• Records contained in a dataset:
-*-*-
(** ** Applying a change to a group *)

Definition set_Members (l : list GroupMember) (g : Group) : Group :=
  mkGroup (grp_MasterKey g) (grp_Identifier g) (grp_Title g) (grp_AvatarPath g) l (grp_Description g)
    (grp_AnnouncementsOnly g) (grp_Revision g) (grp_DisappearingMessagesDuration g) (grp_AccessControl g)
    (grp_PendingMembers g) (grp_RequestingMembers g) (grp_BannedMembers g) (grp_InviteLinkPassword g).
Definition set_PendingMembers (l : list PendingMember) (g : Group) : Group :=
  mkGroup (grp_MasterKey g) (grp_Identifier g) (grp_Title g) (grp_AvatarPath g) (grp_Members g) (grp_Description g)
    (grp_AnnouncementsOnly g) (grp_Revision g) (grp_DisappearingMessagesDuration g) (grp_AccessControl g)
    l (grp_RequestingMembers g) (grp_BannedMembers g) (grp_InviteLinkPassword g).
Definition set_RequestingMembers (l : list RequestingMember) (g : Group) : Group :=
  mkGroup (grp_MasterKey g) (grp_Identifier g) (grp_Title g) (grp_AvatarPath g) (grp_Members g) (grp_Description g)
    (grp_AnnouncementsOnly g) (grp_Revision g) (grp_DisappearingMessagesDuration g) (grp_AccessControl g)
    (grp_PendingMembers g) l (grp_BannedMembers g) (grp_InviteLinkPassword g).
Definition set_BannedMembers (l : list BannedMember) (g : Group) : Group :=
  mkGroup (grp_MasterKey g) (grp_Identifier g) (grp_Title g) (grp_AvatarPath g) (grp_Members g) (grp_Description g)
    (grp_AnnouncementsOnly g) (grp_Revision g) (grp_DisappearingMessagesDuration g) (grp_AccessControl g)
    (grp_PendingMembers g) (grp_RequestingMembers g) l (grp_InviteLinkPassword g).

(** [slices.DeleteFunc] *)
Definition DeleteFunc {A} (l : list A) (del : A -> bool) : list A := List.filter (fun x => negb (del x)) l.

(** [findMemberOrEmpty(aci)] assigned to: the first such member changes; the
    empty member that is returned otherwise is dropped. *)
Fixpoint update_member (aci : UUID) (f : GroupMember -> GroupMember) (l : list GroupMember) : list GroupMember :=
  match l with
  | [] => []
  | m :: l => if bool_decide (gm_ACI m = aci) then f m :: l else m :: update_member aci f l
  end.

Definition is_aci (s : ServiceID) (u : UUID) : bool :=
  bool_decide (sid_Type s = ServiceIDTypeACI) && bool_decide (sid_UUID s = u).
Definition is_pni (s : ServiceID) (u : UUID) : bool :=
  bool_decide (sid_Type s = ServiceIDTypePNI) && bool_decide (sid_UUID s = u).

Definition promote_pending (revision : Z) (g : Group) (promo : ProfileKeyMember) : Group :=
  set_Members (grp_Members g ++ [mkMember (km_ACI promo) GroupMember_DEFAULT (km_ProfileKey promo) revision])
    (set_PendingMembers (DeleteFunc (grp_PendingMembers g) (fun p => is_aci (pm_ServiceID p) (km_ACI promo))) g).

Definition promote_pni_aci (revision : Z) (g : Group) (promo : PromotePendingPniAciMember) : Group :=
  set_Members (grp_Members g ++ [mkMember (pp_ACI promo) GroupMember_DEFAULT (pp_ProfileKey promo) revision])
    (set_PendingMembers (DeleteFunc (grp_PendingMembers g) (fun p =>
       is_pni (pm_ServiceID p) (pp_PNI promo) || is_aci (pm_ServiceID p) (pp_ACI promo))) g).

Definition apply_pending (change : GroupChange) (g : Group) : Group :=
  let g := set_PendingMembers (grp_PendingMembers g ++ gch_AddPendingMembers change) g in
  let g := fold_left (promote_pending (gch_Revision change)) (gch_PromotePendingMembers change) g in
  let g := fold_left (promote_pni_aci (gch_Revision change)) (gch_PromotePendingPniAciMembers change) g in
  set_PendingMembers (DeleteFunc (grp_PendingMembers g) (fun p =>
    existsb (fun s => bool_decide (pm_ServiceID p = s)) (gch_DeletePendingMembers change))) g.

(** The profile key of the last request of that user, all of which go. *)
Definition request_key (aci : UUID) (l : list RequestingMember) : fixed 32 :=
  fold_left (fun k r => if bool_decide (rm_ACI r = aci) then rm_ProfileKey r else k) l (fixed_zero 32).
-*-*-
• Work instruction: Please transcribe each of the entries, exactly as written.

• Finished exercise:
(** ** Applying a change to a group *)

Definition set_Members (l : list GroupMember) (g : Group) : Group :=
  mkGroup (grp_MasterKey g) (grp_Identifier g) (grp_Title g) (grp_AvatarPath g) l (grp_Description g)
    (grp_AnnouncementsOnly g) (grp_Revision g) (grp_DisappearingMessagesDuration g) (grp_AccessControl g)
    (grp_PendingMembers g) (grp_RequestingMembers g) (grp_BannedMembers g) (grp_InviteLinkPassword g).
Definition set_PendingMembers (l : list PendingMember) (g : Group) : Group :=
  mkGroup (grp_MasterKey g) (grp_Identifier g) (grp_Title g) (grp_AvatarPath g) (grp_Members g) (grp_Description g)
    (grp_AnnouncementsOnly g) (grp_Revision g) (grp_DisappearingMessagesDuration g) (grp_AccessControl g)
    l (grp_RequestingMembers g) (grp_BannedMembers g) (grp_InviteLinkPassword g).
Definition set_RequestingMembers (l : list RequestingMember) (g : Group) : Group :=
  mkGroup (grp_MasterKey g) (grp_Identifier g) (grp_Title g) (grp_AvatarPath g) (grp_Members g) (grp_Description g)
    (grp_AnnouncementsOnly g) (grp_Revision g) (grp_DisappearingMessagesDuration g) (grp_AccessControl g)
    (grp_PendingMembers g) l (grp_BannedMembers g) (grp_InviteLinkPassword g).
Definition set_BannedMembers (l : list BannedMember) (g : Group) : Group :=
  mkGroup (grp_MasterKey g) (grp_Identifier g) (grp_Title g) (grp_AvatarPath g) (grp_Members g) (grp_Description g)
    (grp_AnnouncementsOnly g) (grp_Revision g) (grp_DisappearingMessagesDuration g) (grp_AccessControl g)
    (grp_PendingMembers g) (grp_RequestingMembers g) l (grp_InviteLinkPassword g).

(** [slices.DeleteFunc] *)
Definition DeleteFunc {A} (l : list A) (del : A -> bool) : list A := List.filter (fun x => negb (del x)) l.

(** [findMemberOrEmpty(aci)] assigned to: the first such member changes; the
    empty member that is returned otherwise is dropped. *)
Fixpoint update_member (aci : UUID) (f : GroupMember -> GroupMember) (l : list GroupMember) : list GroupMember :=
  match l with
  | [] => []
  | m :: l => if bool_decide (gm_ACI m = aci) then f m :: l else m :: update_member aci f l
  end.

Definition is_aci (s : ServiceID) (u : UUID) : bool :=
  bool_decide (sid_Type s = ServiceIDTypeACI) && bool_decide (sid_UUID s = u).
Definition is_pni (s : ServiceID) (u : UUID) : bool :=
  bool_decide (sid_Type s = ServiceIDTypePNI) && bool_decide (sid_UUID s = u).

Definition promote_pending (revision : Z) (g : Group) (promo : ProfileKeyMember) : Group :=
  set_Members (grp_Members g ++ [mkMember (km_ACI promo) GroupMember_DEFAULT (km_ProfileKey promo) revision])
    (set_PendingMembers (DeleteFunc (grp_PendingMembers g) (fun p => is_aci (pm_ServiceID p) (km_ACI promo))) g).

Definition promote_pni_aci (revision : Z) (g : Group) (promo : PromotePendingPniAciMember) : Group :=
  set_Members (grp_Members g ++ [mkMember (pp_ACI promo) GroupMember_DEFAULT (pp_ProfileKey promo) revision])
    (set_PendingMembers (DeleteFunc (grp_PendingMembers g) (fun p =>
       is_pni (pm_ServiceID p) (pp_PNI promo) || is_aci (pm_ServiceID p) (pp_ACI promo))) g).

Definition apply_pending (change : GroupChange) (g : Group) : Group :=
  let g := set_PendingMembers (grp_PendingMembers g ++ gch_AddPendingMembers change) g in
  let g := fold_left (promote_pending (gch_Revision change)) (gch_PromotePendingMembers change) g in
  let g := fold_left (promote_pni_aci (gch_Revision change)) (gch_PromotePendingPniAciMembers change) g in
  set_PendingMembers (DeleteFunc (grp_PendingMembers g) (fun p =>
    existsb (fun s => bool_decide (pm_ServiceID p = s)) (gch_DeletePendingMembers change))) g.

(** The profile key of the last request of that user, all of which go. *)
Definition request_key (aci : UUID) (l : list RequestingMember) : fixed 32 :=
  fold_left (fun k r => if bool_decide (rm_ACI r = aci) then rm_ProfileKey r else k) l (fixed_zero 32).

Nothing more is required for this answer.